What to produce:
Pull every line containing "EnvLaws" from the data.

Dataset items:
(* ===== verification/Filename.v ===== *)
(** * File names: db/filename.cpp

    The names of the files of a database, the parser that recognises them in a
    directory listing, and the switch of the CURRENT file. *)

From S2P Require Import Prelude Coding Logging Status Comparator Env.

Inductive FileType :=
  kLogFile | kDBLockFile | kTableFile | kDescriptorFile | kCurrentFile | kTempFile | kInfoLogFile.

#[global] Instance FileType_eq_dec : EqDecision FileType.
Proof. solve_decision. Defined.

(** ["%06llu"]: at least six digits. *)
Definition decimal06 (n : Z) : bytes :=
  let d := NumberToString n in repeat (digit 0) (6 - length d) ++ d.

Definition MakeFileName (name : bytes) (number : Z) (suffix : bytes) : bytes :=
  name ++ lit "/" ++ decimal06 number ++ lit "." ++ suffix.

Definition LogFileName (name : bytes) (number : Z) : bytes := MakeFileName name number (lit "log").
Definition TableFileName (name : bytes) (number : Z) : bytes := MakeFileName name number (lit "ldb").
Definition SSTTableFileName (name : bytes) (number : Z) : bytes := MakeFileName name number (lit "sst").
Definition DescriptorFileName (dbname : bytes) (number : Z) : bytes :=
  dbname ++ lit "/MANIFEST-" ++ decimal06 number.
Definition CurrentFileName (dbname : bytes) : bytes := dbname ++ lit "/CURRENT".
Definition LockFileName (dbname : bytes) : bytes := dbname ++ lit "/LOCK".
Definition TempFileName (dbname : bytes) (number : Z) : bytes := MakeFileName dbname number (lit "dbtmp").
Definition InfoLogFileName (dbname : bytes) : bytes := dbname ++ lit "/LOG".
Definition OldInfoLogFileName (dbname : bytes) : bytes := dbname ++ lit "/LOG.old".

(** [None] when the source returns false. *)
Definition ParseFileName (fname : bytes) : option (Z * FileType) :=
  let rest := fname in
  if Slice_eqb rest (lit "CURRENT") then Some (0, kCurrentFile)
  else if Slice_eqb rest (lit "LOCK") then Some (0, kDBLockFile)
  else if Slice_eqb rest (lit "LOG") || Slice_eqb rest (lit "LOG.old") then Some (0, kInfoLogFile)
  else if starts_with rest (lit "MANIFEST-") then
    let rest := remove_prefix (zlen (lit "MANIFEST-")) rest in
    match ConsumeDecimalNumber rest with
    | None => None
    | Some (num, rest) => if (length rest =? 0)%nat then Some (num, kDescriptorFile) else None
    end
  else
    match ConsumeDecimalNumber rest with
    | None => None
    | Some (num, suffix) =>
        if Slice_eqb suffix (lit ".log") then Some (num, kLogFile)
        else if Slice_eqb suffix (lit ".sst") || Slice_eqb suffix (lit ".ldb") then Some (num, kTableFile)
        else if Slice_eqb suffix (lit ".dbtmp") then Some (num, kTempFile)
        else None
    end.

Definition SetCurrentFile {W} (env : Env W) (dbname : bytes) (descriptor_number : Z) (w : W) : Status * W :=
  let manifest := DescriptorFileName dbname descriptor_number in
  let contents := remove_prefix (zlen dbname + 1) manifest in
  let tmp := TempFileName dbname descriptor_number in
  let '(s, w) := WriteStringToFileSync env (contents ++ [x0a]) tmp w in
  let '(s, w) := if ok s then env_RenameFile env tmp (CurrentFileName dbname) w else (s, w) in
  if negb (ok s) then (s, (env_DeleteFile env tmp w).2) else (s, w).

(** ** Parsing inverts naming *)

Lemma decimal_digits fuel : forall m, 0 <= m -> Forall (fun c => is_digit c = true) (decimal fuel m).
Proof.
  induction fuel as [|fuel IH]; intros m Hm; cbn [decimal]; [done|].
  destruct (Z.ltb_spec m 10); [constructor; [|done]; apply is_digit_digit; lia|].
  apply Forall_app. split; [apply IH, Z.div_pos; lia|]. constructor; [|done].
  apply is_digit_digit, Z.mod_pos_bound. lia.
Qed.

Lemma decimal06_digit n rest : 0 <= n -> starts_with_digit (decimal06 n ++ rest) = true.
Proof.
  intros Hn. unfold decimal06, NumberToString, AppendNumberTo. rewrite app_nil_l.
  destruct (6 - _)%nat; [|done]. cbn [repeat app].
  pose proof (decimal_digits 20 n Hn) as Hd. pose proof (decimal_nonempty 20 n ltac:(lia)) as Hne.
  destruct (decimal 20 n) as [|c r]; [done|]. by inversion Hd.
Qed.

Lemma ConsumeDecimal_06 n rest : fits 64 n -> starts_with_digit rest = false ->
  ConsumeDecimalNumber (decimal06 n ++ rest) = Some (n, rest).
Proof.
  unfold fits. intros Hn Hr. unfold decimal06, ConsumeDecimalNumber, NumberToString, AppendNumberTo.
  rewrite <- app_assoc, consume_zeros, app_nil_l.
  assert (n < 10 ^ Z.of_nat 20) by (change (10 ^ Z.of_nat 20) with (10 ^ 20); lia).
  rewrite consume_decimal by (rewrite ?Z.mul_0_l; lia). rewrite consume_stop by done.
  pose proof (decimal_nonempty 20 n ltac:(lia)).
  destruct (Z.ltb_spec 0 (0 + Z.of_nat (6 - length (decimal 20 n)) + zlen (decimal 20 n))); [|lia]. done.
Qed.

(** A name that starts with a digit is none of the fixed names. *)
Lemma digit_not_name fname c name : starts_with_digit fname = true -> is_digit c = false ->
  Slice_eqb fname (c :: name) = false /\ starts_with fname (c :: name) = false.
Proof.
  intros Hd Hc. split.
  - destruct (Slice_eqb _ _) eqn:E; [|done]. apply Slice_eqb_eq in E as ->. cbn in Hd. congruence.
  - destruct (starts_with _ _) eqn:E; [|done]. apply starts_with_spec in E as [r ->]. cbn in Hd. congruence.
Qed.

Definition base_name (dbname fname : bytes) : bytes := drop (length dbname + 1) fname.

Lemma base_name_app dbname child : base_name dbname (dbname ++ lit "/" ++ child) = child.
Proof.
  unfold base_name. rewrite app_assoc. apply drop_app_length'. by rewrite length_app.
Qed.

Lemma Parse_numbered n suffix : fits 64 n ->
  ParseFileName (decimal06 n ++ lit "." ++ suffix)
  = (let suffix := lit "." ++ suffix in
     if Slice_eqb suffix (lit ".log") then Some (n, kLogFile)
     else if Slice_eqb suffix (lit ".sst") || Slice_eqb suffix (lit ".ldb") then Some (n, kTableFile)
     else if Slice_eqb suffix (lit ".dbtmp") then Some (n, kTempFile)
     else None).
Proof.
  intros Hn. pose proof Hn as Hn'. unfold fits in Hn'.
  pose proof (decimal06_digit n (lit "." ++ suffix) ltac:(lia)) as Hd.
  set (fname := decimal06 n ++ lit "." ++ suffix) in *.
  assert (Hname : forall c name, is_digit c = false -> Slice_eqb fname (c :: name) = false)
    by (intros c name Hc; by apply (digit_not_name fname c name)).
  assert (Hpre : forall c name, is_digit c = false -> starts_with fname (c :: name) = false)
    by (intros c name Hc; by apply (digit_not_name fname c name)).
  unfold ParseFileName. change (lit "CURRENT") with (x43 :: lit "URRENT").
  change (lit "LOCK") with (x4c :: lit "OCK"). change (lit "LOG") with (x4c :: lit "OG").
  change (lit "LOG.old") with (x4c :: lit "OG.old"). change (lit "MANIFEST-") with (x4d :: lit "ANIFEST-").
  rewrite !Hname, Hpre by done. cbn [orb]. unfold fname. by rewrite ConsumeDecimal_06.
Qed.

Lemma Parse_manifest n : fits 64 n -> ParseFileName (lit "MANIFEST-" ++ decimal06 n) = Some (n, kDescriptorFile).
Proof.
  intros Hn. unfold ParseFileName.
  assert (Hm : starts_with (lit "MANIFEST-" ++ decimal06 n) (lit "MANIFEST-") = true)
    by (apply starts_with_spec; by eexists).
  assert (Hname : forall c name, c <> x4d -> Slice_eqb (lit "MANIFEST-" ++ decimal06 n) (c :: name) = false).
  { intros c name Hc. destruct (Slice_eqb _ _) eqn:E; [|done]. apply Slice_eqb_eq in E.
    injection E as E _. congruence. }
  change (lit "CURRENT") with (x43 :: lit "URRENT").
  change (lit "LOCK") with (x4c :: lit "OCK"). change (lit "LOG") with (x4c :: lit "OG").
  change (lit "LOG.old") with (x4c :: lit "OG.old"). rewrite !Hname by done. cbn [orb]. rewrite Hm.
  unfold remove_prefix. rewrite to_nat_zlen, drop_app_length.
  rewrite <- (app_nil_r (decimal06 n)), ConsumeDecimal_06 by done. done.
Qed.

(** ** The switch of CURRENT *)

Lemma Temp_not_current dbname n : 0 <= n -> TempFileName dbname n <> CurrentFileName dbname.
Proof.
  intros Hn E. unfold TempFileName, CurrentFileName, MakeFileName in E. apply app_inv_head in E.
  change (lit "/CURRENT") with (lit "/" ++ lit "CURRENT") in E. apply app_inv_head in E.
  pose proof (decimal06_digit n (lit "." ++ lit "dbtmp") Hn) as Hd. by rewrite E in Hd.
Qed.

Definition current_contents (n : Z) : bytes := lit "MANIFEST-" ++ decimal06 n ++ [x0a].

Lemma SetCurrentFile_contents dbname n :
  remove_prefix (zlen dbname + 1) (DescriptorFileName dbname n) ++ [x0a] = current_contents n.
Proof.
  unfold remove_prefix, DescriptorFileName, current_contents.
  replace (Z.to_nat (zlen dbname + 1)) with (length dbname + 1)%nat by (unfold zlen; lia).
  change (lit "/MANIFEST-") with (lit "/" ++ lit "MANIFEST-"). rewrite <- app_assoc.
  change (drop (length dbname + 1)) with (base_name dbname). rewrite base_name_app. by rewrite <- app_assoc.
Qed.

Lemma SetCurrentFile_spec {W} (env : Env W) view `{!EnvLaws env view} dbname n w : 0 <= n ->
  let r := SetCurrentFile env dbname n w in
  view r.2 (CurrentFileName dbname)
    = (if ok r.1 then Some (current_contents n) else view w (CurrentFileName dbname)) /\
  (forall g, g <> CurrentFileName dbname -> g <> TempFileName dbname n -> view r.2 g = view w g).
Proof.
  intros Hn. cbv zeta. unfold SetCurrentFile. rewrite SetCurrentFile_contents.
  pose proof (Temp_not_current dbname n Hn) as Hne. set (cur := CurrentFileName dbname) in *.
  set (tmp := TempFileName dbname n) in *.
  unfold WriteStringToFileSync.
  pose proof (fun g => DoWrite_frame env view (current_contents n) tmp true w g) as F1.
  pose proof (DoWrite_ok env view (current_contents n) tmp true w) as K1.
  destruct (DoWriteStringToFile env (current_contents n) tmp true w) as [s1 w1]. cbn [fst snd] in *.
  destruct (ok s1) eqn:O1.
  - specialize (K1 eq_refl). pose proof (rename_ok tmp cur w1 Hne) as RO.
    pose proof (rename_fail tmp cur w1) as RF. pose proof (fun g => rename_frame tmp cur w1 g) as RR.
    destruct (env_RenameFile env tmp cur w1) as [s2 w2]. cbn [fst snd] in *.
    destruct (ok s2) eqn:O2; cbn [negb fst snd]; rewrite O2.
    + rewrite RO by done. split; [done|]. intros g Hg1 Hg2. rewrite RR by done. by apply F1.
    + split; [rewrite delete_frame by done; rewrite RF by done; by apply F1|].
      intros g Hg1 Hg2. rewrite delete_frame, RR by done. by apply F1.
  - rewrite O1. cbn [negb fst snd]. rewrite O1. split; [rewrite delete_frame by done; by apply F1|].
    intros g Hg1 Hg2. rewrite delete_frame by done. by apply F1.
Qed.

(** ** Properties *)

(** [ParseFileName] recognises every name the database gives to a file and
    returns its number and type. *)
Theorem parse_inverts_naming dbname n : fits 64 n ->
  ParseFileName (base_name dbname (LogFileName dbname n)) = Some (n, kLogFile) /\
  ParseFileName (base_name dbname (TableFileName dbname n)) = Some (n, kTableFile) /\
  ParseFileName (base_name dbname (SSTTableFileName dbname n)) = Some (n, kTableFile) /\
  ParseFileName (base_name dbname (TempFileName dbname n)) = Some (n, kTempFile) /\
  ParseFileName (base_name dbname (DescriptorFileName dbname n)) = Some (n, kDescriptorFile) /\
  ParseFileName (base_name dbname (CurrentFileName dbname)) = Some (0, kCurrentFile) /\
  ParseFileName (base_name dbname (LockFileName dbname)) = Some (0, kDBLockFile) /\
  ParseFileName (base_name dbname (InfoLogFileName dbname)) = Some (0, kInfoLogFile) /\
  ParseFileName (base_name dbname (OldInfoLogFileName dbname)) = Some (0, kInfoLogFile).
Proof.
  intros Hn. unfold LogFileName, TableFileName, SSTTableFileName, TempFileName, MakeFileName, DescriptorFileName,
    CurrentFileName, LockFileName, InfoLogFileName, OldInfoLogFileName.
  rewrite !base_name_app. rewrite !Parse_numbered by done.
  change (lit "/MANIFEST-") with (lit "/" ++ lit "MANIFEST-"). rewrite <- app_assoc.
  change (lit "/CURRENT") with (lit "/" ++ lit "CURRENT"). change (lit "/LOCK") with (lit "/" ++ lit "LOCK").
  change (lit "/LOG.old") with (lit "/" ++ lit "LOG.old"). change (lit "/LOG") with (lit "/" ++ lit "LOG").
  rewrite !base_name_app, Parse_manifest by done. by repeat split.
Qed.

Lemma parse_inverts_naming_witness :
  ParseFileName (base_name (lit "/tmp/db") (TableFileName (lit "/tmp/db") 17)) = Some (17, kTableFile) /\
  TableFileName (lit "/tmp/db") 17 = lit "/tmp/db/000017.ldb".
Proof.
  split; [|vm_compute; reflexivity].
  exact (proj1 (proj2 (parse_inverts_naming (lit "/tmp/db") 17 ltac:(unfold fits; lia)))).
Defined.

(** The switch of CURRENT is all or nothing: on success it names the new
    descriptor, on any failure it has its old contents, and no file but
    CURRENT and the temporary one is touched. *)
Theorem set_current_atomic {W} (env : Env W) view `{!EnvLaws env view} dbname n w : 0 <= n ->
  let r := SetCurrentFile env dbname n w in
  view r.2 (CurrentFileName dbname)
    = (if ok r.1 then Some (current_contents n) else view w (CurrentFileName dbname)) /\
  (forall g, g <> CurrentFileName dbname -> g <> TempFileName dbname n -> view r.2 g = view w g).
Proof. apply (SetCurrentFile_spec env view). Qed.

Lemma set_current_atomic_witness :
  let r := SetCurrentFile MemEnv (lit "/db") 5 [(lit "/db/CURRENT", current_contents 4); (lit "/db/LOG", lit "x")] in
  mem_view r.2 (lit "/db/CURRENT") = Some (current_contents 5) /\ mem_view r.2 (lit "/db/LOG") = Some (lit "x").
Proof.
  destruct (set_current_atomic MemEnv mem_view (lit "/db") 5
    [(lit "/db/CURRENT", current_contents 4); (lit "/db/LOG", lit "x")] ltac:(lia)) as [H1 H2].
  split; [exact H1|]. etransitivity; [apply H2; vm_compute; discriminate|reflexivity].
Defined.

Written solution:
Lemma SetCurrentFile_spec {W} (env : Env W) view `{!EnvLaws env view} dbname n w : 0 <= n ->
Theorem set_current_atomic {W} (env : Env W) view `{!EnvLaws env view} dbname n w : 0 <= n ->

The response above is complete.